Pull up a chair and grab your almanac. And once you've found that famous Thanksgiving day, see if you notice the change of fortunes for our nation, and the beginning of the miracle: 

  • 1609 - Approximately 300 colonists arrived in Jamestown. That winter, because their food supplies were exhausted, 80 percent of the people died from starvation and disease. 
  • 1620 - 102 Pilgrims boarded the Mayflower and three months later landed at Plymouth. Within the first year, half of them perished. 
  • 1621 - The Pilgrims dedicated three days for a Thanksgiving Feast to give God glory.
  • 1689 - During the next 74 years, four North American wars raged between England and France. The final conflict - the French and Indian War - caused Britain to tighten its grip on the colonies, a major miscalculation that eventually led to the American Revolution.
  • 1776 - America declared independence from England. It was David revisiting Goliath. And, without historical precedent, America won its independence, the world's first colony to break away from a parent country.

It had to be a miracle. Even George Washington thought so: "It will not be believed that such a force as Great Britain, after eight years of military employment, could be so baffled in their plans... by men oftentimes half-starved, almost always sick, without pay, and experiencing every distress which the human nature is capable of enduring."

Yet, soon after the war, 400 armed war veterans circled the make-shift congressional building demanding their unpaid back wages. Held hostage, Congress was forced to approve a payment plan - but had no funds to make the plan work.

To make matters worse, the thirteen states turned on each other. States they were, but united they weren't. New Jersey instituted its own customs services. New York negotiated its own foreign treaties.

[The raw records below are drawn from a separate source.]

Lemma exported_row `{Host} (e : Expense.t) :
  exportable e = true ->
  let line := join (js ",") (exportRow e) in
  let row := buildRow csvHeaders (trim <$> split 44 (trim line)) in
  Forall (fun c => (c =? 10)%N = false) line
  /\ truthy (trim line) = true
  /\ row !! js "date" = Some (Expense.paidAt e)
  /\ row !! js "category" = Some (trim (default [] (Expense.category e)))
  /\ row !! js "note" = Some (trim (default [] (Expense.note e)))
  /\ exists date amount,
       rowFields row = Some (date, amount)
       /\ Math_round (amount * (100 # 1)) = Expense.amountCents e
       /\ hd [] (split 84 (Expense.paidAt e)) = Expense.paidAt e.
Proof.
  unfold exportable. intros Hx.
  repeat match goal with
         | H : _ && _ = true |- _ => apply andb_prop in H as [H ?]
         end.
  rename Hx into Hschema.
  match goal with H : bool_decide _ = true |- _ => apply bool_decide_eq_true_1 in H; destruct H as [t Ht] end.
  unfold ExpenseSchema in Hschema.
  repeat match goal with
         | H : _ && _ = true |- _ => apply andb_prop in H as [H ?]
         end.
  match goal with H : is_dateOnly _ = true |- _ => rename H into Hdo end.
  match goal with H : is_currencyCode _ = true |- _ => rename H into Hcur end.
  match goal with H : (1 <=? _) = true |- _ => apply Z.leb_le in H; rename H into Hamt end.
  set (cat := default [] (Expense.category e)) in *.
  set (note := default [] (Expense.note e)) in *.
  set (pm := default [] (Expense.paymentMethod e)) in *.
  destruct (dateOnly_chars _ Hdo) as (Hdchars & c0 & r0 & Hd0 & Hc0).
  assert (Hd : hd [] (split 84 (Expense.paidAt e)) = Expense.paidAt e).
  { rewrite split_none; [reflexivity|].
    eapply Forall_impl; [exact Hdchars|]. intros c Hc. apply (dash_plain c Hc). }
  destruct (toFixed2_chars (Expense.amountCents e) ltac:(lia)) as (Hachars & Hatruthy).
  destruct (parseFloat_toFixed2 (Expense.amountCents e) ltac:(lia))
    as (ip & fp & amount & Hafix & _ & _ & _ & Hpf & Heq).
  rewrite <- Hafix in Hpf.
  pose proof (currencyCode_chars _ Hcur) as Hcchars.
  assert (Hplain : Forall (Forall (fun c => isCsvBreak c = false))
            [Expense.paidAt e; toFixed2_of_cents (Expense.amountCents e);
             Expense.currency e; cat; note]).
  { repeat match goal with |- Forall _ (_ :: _) => constructor end; [| | | | |constructor].
    - eapply Forall_impl; [exact Hdchars|]. intros c Hc. apply (dash_plain c Hc).
    - eapply Forall_impl; [exact Hachars|]. intros c Hc. apply Hc.
    - eapply Forall_impl; [exact Hcchars|]. intros c Hc. apply (upper_plain c Hc).
    - apply unbroken_Forall. assumption.
    - apply unbroken_Forall. assumption. }
  assert (Hpmplain : Forall (fun c => isCsvBreak c = false) pm)
    by (apply unbroken_Forall; assumption).
  cbv zeta. unfold exportRow. fold cat note pm. rewrite Hd.
  change (js ",") with [44%N].
  change [Expense.paidAt e; toFixed2_of_cents (Expense.amountCents e);
          Expense.currency e; cat; note; pm]
    with ([Expense.paidAt e; toFixed2_of_cents (Expense.amountCents e);
           Expense.currency e; cat; note] ++ [pm]).
  set (parts := [Expense.paidAt e; toFixed2_of_cents (Expense.amountCents e);
                 Expense.currency e; cat; note]) in *.
  assert (Hline : trim (join [44%N] (parts ++ [pm])) = join [44%N] (parts ++ [trimEnd pm])).
  { rewrite !join_snoc by discriminate. unfold trim.
    assert (Hst : trimStart (join [44%N] parts ++ [44%N] ++ pm)
                  = join [44%N] parts ++ [44%N] ++ pm).
    { subst parts. cbn [join app]. rewrite Hd0. cbn [app].
      apply trimStart_nonblank. apply (digit_plain c0 Hc0). }
    rewrite Hst. cbn [app]. rewrite trimEnd_app by reflexivity. reflexivity. }
  split.
  { apply Forall_join; [repeat constructor|]. apply Forall_app. split.
    - eapply Forall_impl; [exact Hplain|]. intros s Hs. cbn beta in Hs.
      eapply Forall_impl; [exact Hs|]. intros c Hc. apply (notBreak_split c Hc).
    - constructor; [|constructor].
      eapply Forall_impl; [exact Hpmplain|]. intros c Hc. apply (notBreak_split c Hc). }
  rewrite Hline.
  split.
  { rewrite join_snoc by discriminate. subst parts. cbn [join app]. rewrite Hd0. reflexivity. }
  rewrite split_join.
  2:{ subst parts. discriminate. }
  2:{ apply Forall_app. split.
      - eapply Forall_impl; [exact Hplain|]. intros s Hs. cbn beta in Hs.
        eapply Forall_impl; [exact Hs|]. intros c Hc. apply (notBreak_split c Hc).
      - constructor; [|constructor]. apply trimEnd_Forall.
        eapply Forall_impl; [exact Hpmplain|]. intros c Hc. apply (notBreak_split c Hc). }
  subst parts. cbn [app fmap list_fmap].
  assert (Htd : trim (Expense.paidAt e) = Expense.paidAt e).
  { apply trim_nonblank. eapply Forall_impl; [exact Hdchars|].
    intros c Hc. apply (dash_plain c Hc). }
  assert (Hta : trim (toFixed2_of_cents (Expense.amountCents e))
                = toFixed2_of_cents (Expense.amountCents e)).
  { apply trim_nonblank. eapply Forall_impl; [exact Hachars|]. intros c Hc. apply Hc. }
  rewrite Htd, Hta.
  destruct (buildRow_csvHeaders (Expense.paidAt e)
              (toFixed2_of_cents (Expense.amountCents e))
              (trim (Expense.currency e)) (trim cat) (trim note) (trim (trimEnd pm)))
    as (L0 & L1 & L2 & L3 & L4 & L5).
  cbv zeta in L0, L1, L2, L3, L4, L5.
  split; [exact L0|]. split; [exact L3|]. split; [exact L4|].
  exists t, amount. split.
  - unfold rowFields. rewrite L0, L1, L3. cbn [truthy_opt default from_option].
    cbv delta [id]. cbv beta.
    rewrite Hatruthy. rewrite Hd0 at 1. cbn [truthy negb orb].
    match goal with H : truthy (trim cat) = true |- _ => rewrite H end. cbn [negb].
    unfold Date_parse. rewrite Ht, Hpf.
    destruct (Qle_bool amount 0) eqn:E; [|reflexivity].
    exfalso. apply Qle_bool_iff in E.
    assert (Hle : (amount * (100 # 1) <= 0 * (100 # 1))%Q)
      by (apply Qmult_le_compat_r; [exact E | discriminate]).
    rewrite Heq in Hle. unfold Qle in Hle. cbn in Hle. lia.
  - split; [apply Math_round_cents; exact Heq | reflexivity].
Qed.
(** * flow-backend: order lifecycle of [main.py]

    A shallow embedding of the payment backend: the [orders] table and its
    four statements, the request signing of the gateway client, and the three
    handlers [pay_create], [flow_confirmation] and [download].

    Conventions of the embedding.
    - A Python [str] is a [string]; a character is a code point below 256
      (the Latin-1 range), on which [str.strip], [str.lower] and the regex
      class [\s] are written out as CPython defines them.
    - What a handler reads from outside (random bytes of [uuid4], the clock,
      the gateway's reply) is an argument of the handler; what it does to
      the outside (rows written, requests sent, background tasks queued) is
      part of its result.
    - A raised exception is the [inl] of a sum; the ASGI layer turns it into
      an HTTP response in [respond]. *)

From Stdlib Require Import ZArith List String Ascii Bool Lia.
From Stdlib Require Import Permutation Sorted.
Import ListNotations.

Local Open Scope string_scope.
Local Open Scope list_scope.
Local Open Scope Z_scope.

Set Implicit Arguments.
Local Set Warnings "-register-all".

(** ** Characters and strings *)

Module PyStr.

Definition code (c : ascii) : Z := Z.of_N (N_of_ascii c).

Definition chr (z : Z) : ascii := ascii_of_N (Z.to_N z).

Definition chars (s : string) : list ascii := list_ascii_of_string s.

Definition str (l : list ascii) : string := string_of_list_ascii l.

(** [str.isspace] on one character, which is also the regex class [\s] of a
    [str] pattern: TAB..CR, FS..US, space, NEL and NBSP. *)
Definition is_space (c : ascii) : bool :=
  let n := code c in
  ((9 <=? n) && (n <=? 13)) || ((28 <=? n) && (n <=? 32))
  || (n =? 133) || (n =? 160).

(** [str.lower] on one character: A..Z, and the Latin-1 capitals
    U+00C0..U+00DE except the multiplication sign U+00D7. *)
Definition lower_char (c : ascii) : ascii :=
  let n := code c in
  if ((65 <=? n) && (n <=? 90))
     || ((192 <=? n) && (n <=? 222) && negb (n =? 215))
  then chr (n + 32) else c.

Fixpoint lstrip_chars (l : list ascii) : list ascii :=
  match l with
  | c :: l' => if is_space c then lstrip_chars l' else l
  | [] => []
  end.

Definition rstrip_chars (l : list ascii) : list ascii :=
  rev (lstrip_chars (rev l)).

Definition strip (s : string) : string :=
  str (rstrip_chars (lstrip_chars (chars s))).

Definition lower (s : string) : string :=
  str (map lower_char (chars s)).

(** Truth value of a [str]: false exactly for the empty string. *)
Definition truthy (s : string) : bool :=
  match s with EmptyString => false | _ => true end.

End PyStr.

(** ** Regular expressions

    The fragment of [re] that [EMAIL_REGEX] uses, matched by derivatives. *)

Module Re.

Inductive regex : Type :=
| Void : regex
| Eps : regex
| Class : (ascii -> bool) -> regex
| Cat : regex -> regex -> regex
| Alt : regex -> regex -> regex
| Star : regex -> regex.

Definition Plus (r : regex) : regex := Cat r (Star r).

Definition Lit (c : ascii) : regex := Class (Ascii.eqb c).

Fixpoint nullable (r : regex) : bool :=
  match r with
  | Void => false
  | Eps => true
  | Class _ => false
  | Cat r1 r2 => nullable r1 && nullable r2
  | Alt r1 r2 => nullable r1 || nullable r2
  | Star _ => true
  end.

Fixpoint deriv (c : ascii) (r : regex) : regex :=
  match r with
  | Void => Void
  | Eps => Void
  | Class p => if p c then Eps else Void
  | Cat r1 r2 =>
      if nullable r1
      then Alt (Cat (deriv c r1) r2) (deriv c r2)
      else Cat (deriv c r1) r2
  | Alt r1 r2 => Alt (deriv c r1) (deriv c r2)
  | Star r1 => Cat (deriv c r1) (Star r1)
  end.

(** Does [r] match the whole of [s]? *)
Fixpoint fullmatch (r : regex) (s : list ascii) : bool :=
  match s with
  | [] => nullable r
  | c :: s' => fullmatch (deriv c r) s'
  end.
(** C5 (as amended). For every [num < 1] such that [float(num - 1)]
    does not overflow, [linspace] raises nothing and returns the empty
    list; [mandelbrot_grid] with such a width returns one empty row per
    index of [range(height)], and with such a height it returns the empty
    grid (the other count converting as well): no cell is computed.  When
    [float(num - 1)] overflows, [linspace] raises [OverflowError], and
    [mandelbrot_grid] with such a width, or with such a height after the
    x axis has been sampled, raises the same exception. *)
Theorem C5_no_validation (num : Z) :
  num < 1 →
  (finite64 (of_int (num - 1)) = true →
   (∀ start stop : spec_float, linspace start stop num = Ok [])
   ∧ (∀ (xmin xmax ymin ymax : spec_float) height max_iter,
        finite64 (of_int (height - 1)) = true →
        mandelbrot_grid xmin xmax ymin ymax num height max_iter
          = Ok (replicate (Z.to_nat height) []))
   ∧ (∀ (xmin xmax ymin ymax : spec_float) width max_iter,
        finite64 (of_int (width - 1)) = true →
        mandelbrot_grid xmin xmax ymin ymax width num max_iter = Ok []))
  ∧ (finite64 (of_int (num - 1)) = false →
     (∀ start stop : spec_float,
        linspace start stop num = Raise OverflowError)
     ∧ (∀ (xmin xmax ymin ymax : spec_float) height max_iter,
          mandelbrot_grid xmin xmax ymin ymax num height max_iter
            = Raise OverflowError)
     ∧ (∀ (xmin xmax ymin ymax : spec_float) width max_iter,
          mandelbrot_grid xmin xmax ymin ymax width num max_iter
            = Raise OverflowError)).
Proof.
  intros Hn. split.
  - intros Fn. split; [intros; now apply linspace_empty|]. split.
    + intros xmin xmax ymin ymax height max_iter Fh.
      now apply mandelbrot_grid_no_columns.
    + intros xmin xmax ymin ymax width max_iter Fw.
      now apply mandelbrot_grid_no_rows.
  - intros Fn. split; [intros; now apply linspace_overflow_64|]. split.
    + intros. apply mandelbrot_grid_overflow_64. now left.
    + intros. apply mandelbrot_grid_overflow_64. now right.
Qed.

Lemma C5_no_validation_witness :
  linspace default_xmin default_xmax (-3) = Ok [].
Proof.
  apply (proj1 (proj1 (C5_no_validation (-3) ltac:(lia)) eq_refl)
           default_xmin default_xmax).
Defined.

(** C5 fails as stated: with a count below 1 nothing is raised.
    [linspace(0.0, 1.0, 0)] and [linspace(0.0, 1.0, -3)] return [[]], and
    [mandelbrot_grid] returns [[[], []]] for width 0 and height 2, and
    [[]] for height 0. *)
Lemma C5_counterexample :
  linspace (b64 0 0) (b64 1 0) 0 = Ok []
  ∧ linspace (b64 0 0) (b64 1 0) (-3) = Ok []
  ∧ mandelbrot_grid default_xmin default_xmax default_ymin default_ymax 0 2 80
      = Ok [[]; []]
  ∧ mandelbrot_grid default_xmin default_xmax default_ymin default_ymax 2 0 80
      = Ok []
  ∧ ¬ ∃ e, linspace (b64 0 0) (b64 1 0) 0 = Raise e.
Proof.
  repeat (split; [vm_compute; reflexivity|]).
  intros [e He]. vm_compute in He. discriminate.
Qed.

(** C6. With the default bounds (xmin = -2.0, xmax = 1.0, ymin = -1.5,
    ymax = 1.5), width = height = 3 and max_iter = 80, [mandelbrot_grid]
    returns a 3x3 grid whose four corner cells hold counts strictly below
    80 and whose centre cell, sampled at (-0.5, 0.0), holds exactly 80. *)
Theorem C6_default_view_3x3 :
  linspace default_xmin default_xmax 3
    = Ok [b64 (-2) 0; b64 (-1) (-1); b64 1 0]
  ∧ linspace default_ymin default_ymax 3
    = Ok [b64 (-3) (-1); S754_zero false; b64 3 (-1)]
  ∧ ∃ grid,
      mandelbrot_grid default_xmin default_xmax default_ymin default_ymax 3 3 80
        = Ok grid
      ∧ length grid = 3%nat ∧ Forall (λ row, length row = 3%nat) grid
      ∧ (∃ a b c d, cell grid 0 0 = Some a ∧ cell grid 0 2 = Some b
           ∧ cell grid 2 0 = Some c ∧ cell grid 2 2 = Some d
           ∧ a < 80 ∧ b < 80 ∧ c < 80 ∧ d < 80)
      ∧ cell grid 1 1 = Some 80.
Proof.
  split; [vm_compute; reflexivity|]. split; [vm_compute; reflexivity|].
  exists [[0; 1; 1]; [80; 80; 2]; [0; 1; 1]].
  split; [vm_compute; reflexivity|]. split; [reflexivity|].
  split; [repeat constructor|]. split; [|reflexivity].
  exists 0, 1, 0, 1. repeat split; lia.
Qed.

(** C7. [mandelbrot_point(2+2j, 80)] returns exactly 0: the first pass
    through the loop gives [z = c], whose squared magnitude 8 exceeds 4. *)
Theorem C7_two_plus_two_j :
  let c := Complex (b64 2 0) (b64 2 0) in
  mandelbrot_point c 80 = 0
  ∧ orbit c 1 = c
  ∧ fadd (fmul (real c) (real c)) (fmul (imag c) (imag c)) = b64 8 0
  ∧ escaped (orbit c 1) = true.
Proof. vm_compute. repeat split; reflexivity. Qed.

(** C8 (as amended). For every [num > 1] such that [float(num - 1)]
    does not overflow, element [i] of the binary64 axis is
    [start + i * step] for the one [step = (stop - start) / (num - 1)],
    each operation rounded, and the axis is non-decreasing whenever
    [stop >= start], both are finite and the step does not overflow.
    Consecutive elements differ by the step up to rounding:
    [math.isclose(xs[i+1] - xs[i], step, rel_tol=1e-9)] holds for every
    [i] on an axis of at most [2**18] elements whose step is a normal
    float with [abs(step) <= 2.0**1000] and
    [abs(start) <= 2.0**19 * abs(step)].  Evaluated over the rationals,
    consecutive elements differ by exactly [step], and the sequence is
    non-decreasing whenever [stop >= start]. *)
Theorem C8_constant_step (num : Z) :
  1 < num →
  (∀ start stop : spec_float,
     finite64 (of_int (num - 1)) = true →
     ∃ xs, linspace start stop num = Ok xs
       ∧ (∀ i : nat, Z.of_nat i < num →
            xs !! i = Some (fadd start (fmul (of_int (Z.of_nat i))
                              (axis_step start stop num))))
       ∧ (valid_binary prec emax start = true →
          valid_binary prec emax stop = true →
          finite64 start = true → finite64 stop = true →
          SFleb start stop = true →
          finite64 (axis_step start stop num) = true →
          nondecreasing64 xs)
       ∧ (num ≤ 2 ^ 18 →
          valid_binary prec emax start = true →
          valid_binary prec emax stop = true →
          finite64 start = true →
          normal64 (axis_step start stop num) = true →
          SFleb (SFabs (axis_step start stop num)) (b64 1 1000) = true →
          SFleb (SFabs start)
                (fmul (b64 1 19) (SFabs (axis_step start stop num))) = true →
          ∀ (i : nat) a b, xs !! i = Some a → xs !! S i = Some b →
            isclose64 rel_tol (fsub b a) (axis_step start stop num) = true))
  ∧ (∀ start stop : Q,
       ∃ xs, linspace start stop num = Ok xs
         ∧ (∀ (i : nat) a b, xs !! i = Some a → xs !! S i = Some b →
              (b - a == (stop - start) / inject_Z (num - 1))%Q)
         ∧ ((start <= stop)%Q → nondecreasingQ xs)).
Proof.
  intros Hn. assert (Hne : num ≠ 1) by lia. split.
  - intros start stop Fn.
    destruct (linspace_ok start stop num) as (xs & Hxs & Hlen); [exact Fn|].
    exists xs. split; [exact Hxs|]. split; [|split].
    + intros i Hi. apply (linspace_lookup start stop num xs i Hxs Hne). lia.
    + intros Vs Vt Fs Ft Hle Fst.
      destruct (linspace_nondecreasing start stop num Hn Vs Vt Fs Ft Hle Fn Fst)
        as (xs' & Hxs' & Hmono).
      rewrite Hxs in Hxs'. now injection Hxs' as <-.
    + intros H18 Vs Vt Fs Hq Hlim Hab.
      now apply (linspace_diff_close start stop num xs).
  - intros start stop.
    destruct (linspace_ok start stop num) as (xs & Hxs & Hlen); [reflexivity|].
    assert (Hdiff : ∀ (i : nat) a b, xs !! i = Some a → xs !! S i = Some b →
              (b - a == axis_step start stop num)%Q).
    { intros i a b Ha Hb.
      apply lookup_lt_Some in Hb as Hi. rewrite Hlen in Hi.
      rewrite (linspace_lookup start stop num xs i Hxs Hne) in Ha by lia.
      rewrite (linspace_lookup start stop num xs (S i) Hxs Hne) in Hb by lia.
      injection Ha as <-. injection Hb as <-. apply axis_elem_Q_succ. }
    exists xs. split; [exact Hxs|]. split; [exact Hdiff|].
    intros Hle i a b Ha Hb.
    pose proof (Hdiff i a b Ha Hb) as Hd.
    pose proof (axis_step_Q_nonneg start stop num Hn Hle) as Hs. lra.
Qed.

Lemma C8_constant_step_witness :
  ∃ xs, linspace default_xmin default_xmax 1024 = Ok xs
    ∧ nondecreasing64 xs
    ∧ ∀ (i : nat) a b, xs !! i = Some a → xs !! S i = Some b →
        isclose64 rel_tol (fsub b a)
          (axis_step default_xmin default_xmax 1024) = true.
Proof.
  destruct (proj1 (C8_constant_step 1024 ltac:(lia))
              default_xmin default_xmax eq_refl)
    as (xs & Hxs & _ & Hmono & Hdiff).
  exists xs. split; [exact Hxs|]. split.
  - apply Hmono; reflexivity.
  - apply Hdiff; [lia|reflexivity..].
Defined.

(** C8 fails as stated on binary64.  [linspace(-2.0**1023, 2.0**1023, 3)]
    is [[nan, inf, inf]] although [stop >= start]: [nan <= inf] is false,
    so the axis is not non-decreasing.  [linspace(0.0, 1.0, 4)] has
    [xs[3] - xs[2] != step], while [xs[1] - xs[0] == step]: consecutive
    elements do not differ by one constant. *)
Lemma C8_counterexample :
  (SFleb (b64 (-1) 1023) (b64 1 1023) = true
   ∧ linspace (b64 (-1) 1023) (b64 1 1023) 3
       = Ok [S754_nan; S754_infinity false; S754_infinity false]
   ∧ ¬ nondecreasing64 [S754_nan; S754_infinity false; S754_infinity false])
  ∧ (∃ x0 x1 x2 x3,
       linspace (b64 0 0) (b64 1 0) 4 = Ok [x0; x1; x2; x3]
       ∧ feqb (fsub x1 x0) (axis_step (b64 0 0) (b64 1 0) 4) = true
       ∧ feqb (fsub x3 x2) (axis_step (b64 0 0) (b64 1 0) 4) = false
       ∧ feqb (fsub x3 x2) (fsub x1 x0) = false).
Proof.
  split.
  - split; [reflexivity|]. split; [vm_compute; reflexivity|].
    intros Hmono.
    specialize (Hmono 0%nat S754_nan (S754_infinity false) eq_refl eq_refl).
    discriminate.
  - eexists _, _, _, _. split; [vm_compute; reflexivity|].
    vm_compute. repeat split; reflexivity.
Qed.

(** C9. For every complex [c], [mandelbrot_point(c, 0)] returns 0: with a
    zero budget the loop body never runs and the function returns
    [max_iter = 0], the same number it returns for a point that escapes
    on the first pass of a positive budget. *)
Theorem C9_zero_budget (c : complex spec_float) :
  mandelbrot_point c 0 = 0
  ∧ escape_loop c c_zero 0 (Z.to_nat 0) = None
  ∧ mandelbrot_point (Complex (b64 2 0) (b64 2 0)) 0
      = mandelbrot_point (Complex (b64 2 0) (b64 2 0)) 80.
Proof. split; [reflexivity|]. split; [reflexivity|]. vm_compute. reflexivity. Qed.

(** C10 (as amended). For [num = 0], [linspace] returns the empty list
    without raising: the divisor [float(num - 1)] is -1.0, not zero, and
    the comprehension ranges over nothing.  Hence [mandelbrot_grid] with
    width 0 returns [height] empty rows, and with height 0 it returns a
    grid with no rows, for every other count [n] such that
    [float(n - 1)] does not overflow; neither call raises. *)
Theorem C10_zero_count_returns_empty (n : Z) :
  finite64 (of_int (n - 1)) = true →
  (∀ start stop : spec_float, linspace start stop 0 = Ok [])
  ∧ of_int (0 - 1) = SFopp one64
  ∧ float_of_int (0 - 1) = Ok (SFopp one64)
  ∧ feqb (of_int (0 - 1)) (of_int 0) = false
  ∧ (∀ x : spec_float, fdiv x (of_int (0 - 1)) = Ok (fquot x (SFopp one64)))
  ∧ (∀ (xmin xmax ymin ymax : spec_float) max_iter,
       mandelbrot_grid xmin xmax ymin ymax 0 n max_iter
         = Ok (replicate (Z.to_nat n) []))
  ∧ (∀ (xmin xmax ymin ymax : spec_float) max_iter,
       mandelbrot_grid xmin xmax ymin ymax n 0 max_iter = Ok []).
Proof.
  intros Fn.
  split; [intros; apply linspace_empty; [lia|reflexivity]|].
  split; [reflexivity|]. split; [reflexivity|]. split; [reflexivity|].
  split; [reflexivity|]. split.
  - intros. apply mandelbrot_grid_no_columns; [lia|reflexivity|exact Fn].
  - intros. apply mandelbrot_grid_no_rows; [lia|exact Fn|reflexivity].
Qed.

Lemma C10_zero_count_returns_empty_witness :
  mandelbrot_grid default_xmin default_xmax default_ymin default_ymax 0 2 80
    = Ok (replicate (Z.to_nat 2) [])
  ∧ mandelbrot_grid default_xmin default_xmax default_ymin default_ymax 2 0 80
    = Ok [].
Proof.
  destruct (C10_zero_count_returns_empty 2 eq_refl)
    as (_ & _ & _ & _ & _ & Hw & Hh).
  split; [apply Hw|apply Hh].
Defined.

(** C10 fails as stated when the other count is too large for a float:
    with width 0 and a height of [2**1024], and with height 0 and a
    width of [-(2**1024)], [mandelbrot_grid] raises [OverflowError]
    instead of returning empty rows or an empty grid. *)
Lemma C10_counterexample :
  mandelbrot_grid default_xmin default_xmax default_ymin default_ymax
    0 (2 ^ 1024) 80 = Raise OverflowError
  ∧ mandelbrot_grid default_xmin default_xmax default_ymin default_ymax
    (- 2 ^ 1024) 0 80 = Raise OverflowError.
Proof. vm_compute. split; reflexivity. Qed.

Nine of the thirteen states maintained their own private navies. Seven states printed their own currency - good only within their borders. Many passed tariff laws against the other states.

And yet somehow these colonies, this people, this collection of war-worn Americans became one nation. A nation ruled by the laws of democracy to safeguard the rights of its citizens; the right to worship as we please, the right to speak boldly about the things of God...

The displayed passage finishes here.